Un combat de tous les instants

Chapitre 70 : Nouvelle donne

3133 mots, Catégorie: K+

Dernière mise à jour 07/09/2020 21:48

- Allez, on se déploie ! ordonna Léo à la vingtaine d’androïdes qui l’escortaient. Vous, de ce côté ! Les autres, par là ! Encerclez-les, et quand vous entendrez le signal, enfoncez-vous le plus profondément possible dans leurs rangs. Donnie ?

- Prêt à survoler la zone. J’attends tes instructions.

Léonardo suivit des yeux les Foot-bots qui étaient en train de se déplacer autour de l’armada kraang. Deux furent fauchés par des pistolets laser avant d’avoir pu approcher l’ennemi, mais les autres l’atteignirent en un seul morceau.

Le ninja bleu observa ses troupes qui réussirent à causer de nombreux dégâts et à franchir plusieurs lignes de défense kraang. Leur succès fut bref, cependant. Il n’en resta bientôt plus qu’une poignée debout, qui ne tarda pas à succomber à son tour.

- Donnie, maintenant !

Léonardo pencha la tête vers l’arrière pour voir apparaître la soucoupe furtive avec laquelle son frère avait d’abord surveillé les environs du laboratoire, avant de se tenir prêt à rejoindre le champ de bataille au moment opportun. Son vaisseau émit un bruit strident, et une série d’explosions retentit.
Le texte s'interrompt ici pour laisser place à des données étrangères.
(** * timesheet-helpers: the TF-IDF task inference of [src/summarize.ts]

    A shallow embedding of the tokenizer, the training loop and the
    inference loop of the task-inference script, followed by the
    properties the specification states about them.  The report of the
    candidates, [count_max_length], and the tags of the summary
    ([mapTag], [extract_tags]) are embedded too, with properties read off
    the code.

    Conventions of the embedding.
    - A JavaScript string is the list of its UTF-16 code units.
    - A JavaScript [Map] is an association list in insertion order:
      [set] on a key that is present replaces the value in place, [set]
      on a fresh key appends.  A [Set] is a duplicate-free list in
      insertion order.
    - Counters are natural numbers.  Scores are real numbers: [/], [*],
      [+] and [Math.log] are read as the exact operations on [R], so
      rounding, infinities and NaN are outside the model.
    - An access to a property of [undefined] raises [TypeError]; loops
      whose body can raise run in the [result] monad. *)

From Stdlib Require Import List NArith Arith Bool Ascii String Lia.
From Stdlib Require Import Reals Lra.
From Stdlib Require Import Permutation Sorted.
Import ListNotations.

Set Implicit Arguments.

(** ** Strings *)

Module JsString.

Definition code_unit := N.
Definition t := list code_unit.

(** The code units of an ASCII literal. *)
Definition lit (s : string) : t := map N_of_ascii (list_ascii_of_string s).

Fixpoint eqb (a b : t) : bool :=
  match a, b with
  | [], [] => true
  | x :: a', y :: b' => N.eqb x y && eqb a' b'
  | _, _ => false
  end.

(** [WhiteSpace] and [LineTerminator] of ECMAScript: what [\s] matches
    and what [trim] removes. *)
Definition white_space_units : list code_unit :=
  [9; 10; 11; 12; 13; 32; 160; 5760;
   8192; 8193; 8194; 8195; 8196; 8197; 8198; 8199; 8200; 8201; 8202;
   8232; 8233; 8239; 8287; 12288; 65279]%N.

Definition is_white_space (c : code_unit) : bool :=
  existsb (N.eqb c) white_space_units.

(** [s.split(/\s+/)]: the pieces between maximal runs of white space.
    [in_run] tells that the previous unit was white space, [piece] is
    the current piece, reversed.  A leading or trailing run leaves an
    empty piece, and the empty string splits into one empty piece. *)
Fixpoint split_ws_from (in_run : bool) (piece : t) (s : t) : list t :=
  match s with
  | [] => [rev piece]
  | c :: s' =>
      if is_white_space c then
        if in_run then split_ws_from true [] s'
        else rev piece :: split_ws_from true [] s'
      else split_ws_from false (c :: piece) s'
  end.

Definition split_ws (s : t) : list t := split_ws_from false [] s.

(** [s.split(sep)] for a separator of one code unit. *)
Fixpoint split_unit_from (sep : code_unit) (piece : t) (s : t) : list t :=
  match s with
  | [] => [rev piece]
  | c :: s' =>
      if N.eqb c sep then rev piece :: split_unit_from sep [] s'
      else split_unit_from sep (c :: piece) s'
  end.

Definition split_unit (sep : code_unit) (s : t) : list t :=
  split_unit_from sep [] s.

Fixpoint trim_start (s : t) : t :=
  match s with
  | [] => []
  | c :: s' => if is_white_space c then trim_start s' else s
  end.

Definition trim (s : t) : t := rev (trim_start (rev (trim_start s))).

(** [word.replaceAll(symbol, '')] for a pattern of one code unit. *)
Definition remove_all (symbol : code_unit) (word : t) : t :=
  filter (fun c => negb (N.eqb c symbol)) word.

(** [array.includes(word)] on an array of strings. *)
Definition includes (array : list t) (word : t) : bool :=
  existsb (eqb word) array.

End JsString.

Definition jsstring : Type := JsString.t.

(** ** Maps and sets in insertion order *)

Module JsMap.

Definition t (V : Type) := list (jsstring * V).

Definition empty {V} : t V := [].

Fixpoint get {V} (k : jsstring) (m : t V) : option V :=
  match m with
  | [] => None
  | (k', v) :: m' => if JsString.eqb k k' then Some v else get k m'
  end.

Fixpoint set {V} (k : jsstring) (v : V) (m : t V) : t V :=
  match m with
  | [] => [(k, v)]
  | (k', v') :: m' =>
      if JsString.eqb k k' then (k', v) :: m' else (k', v') :: set k v m'
  end.

Definition keys {V} (m : t V) : list jsstring := map fst m.
Definition values {V} (m : t V) : list V := map snd m.
Definition entries {V} (m : t V) : list (jsstring * V) := m.

(** The keys a [for (k in m)] loop visits: the enumerable string-keyed
    properties of the object.  The entries of a [Map] are kept in its
    internal slot, not in properties, and nothing in the script assigns
    a property to a map, so the loop visits nothing. *)
Definition for_in_keys {V} (m : t V) : list jsstring := [].

End JsMap.

Module JsSet.

Definition t := list jsstring.

Definition add (x : jsstring) (s : t) : t :=
  if JsString.includes s x then s else s ++ [x].

(** [new Set(array)] *)
Definition from_array (array : list jsstring) : t :=
  fold_left (fun s x => add x s) array [].

End JsSet.

(** ** Results of code that can raise *)

Inductive result (A : Type) : Type :=
| Ok (a : A)
| TypeError.

Arguments Ok {A} a.
Arguments TypeError {A}.

(** [for (let x of xs) body] with a body that can raise. *)
Fixpoint for_of {S A : Type} (body : S -> A -> result S) (xs : list A) (s : S)
  : result S :=
  match xs with
  | [] => Ok s
  | x :: xs' =>
      match body s x with
      | Ok s' => for_of body xs' s'
      | TypeError => TypeError
      end
  end.

(** [v || 0] on the result of a lookup of a number. *)
Definition or_zero (v : option nat) : nat :=
  match v with Some n => n | None => 0 end.

(** [v || ''] on a field that may be missing. *)
Definition or_empty (v : option jsstring) : jsstring :=
  match v with Some s => s | None => [] end.

(** ** The tokenizer *)

(** [extract_lines] of the helper library: the trimmed, non-empty lines. *)
Definition extract_lines (text : jsstring) : list jsstring :=
  filter (fun line => 0 <? List.length line)
    (map JsString.trim (JsString.split_unit 10%N text)).

Definition skip_words_text : jsstring := JsString.lit "
is
an
the
and
or
not
of
on
of
to
".

Definition skip_words : list jsstring :=
  Eval vm_compute in extract_lines skip_words_text.

Definition symbols : jsstring := Eval vm_compute in JsString.lit "()-.,?".

Definition extract_words (remark : jsstring) : list jsstring :=
  let words := JsString.split_ws remark in
  let words :=
    fold_left (fun words symbol => map (JsString.remove_all symbol) words)
      symbols words in
  filter
    (fun word =>
       (0 <? List.length word) && negb (JsString.includes skip_words word))
    words.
Des dizaines de robots extraterrestres furent détruits par les cristaux explosifs que Marion avait confiés aux Foot-bots en leur ordonnant de les disperser parmi leurs adversaires. Les Kraangs, focalisés sur les androïdes, n’avaient pas prêté attention à ce qu’ils semaient derrière eux. Une erreur qu’ils payaient à présent très cher.

Le prix était également élevé du côté des Terriens, puisque cela avait impliqué le sacrifice de presque toute leur armée, ce qui plongerait probablement Marianne dans une colère noire lorsqu’elle découvrirait ce que sa cadette avait fait. C’était cependant la seule stratégie qui s’était imposée à Marion, et pour l’heure, elle portait ses fruits.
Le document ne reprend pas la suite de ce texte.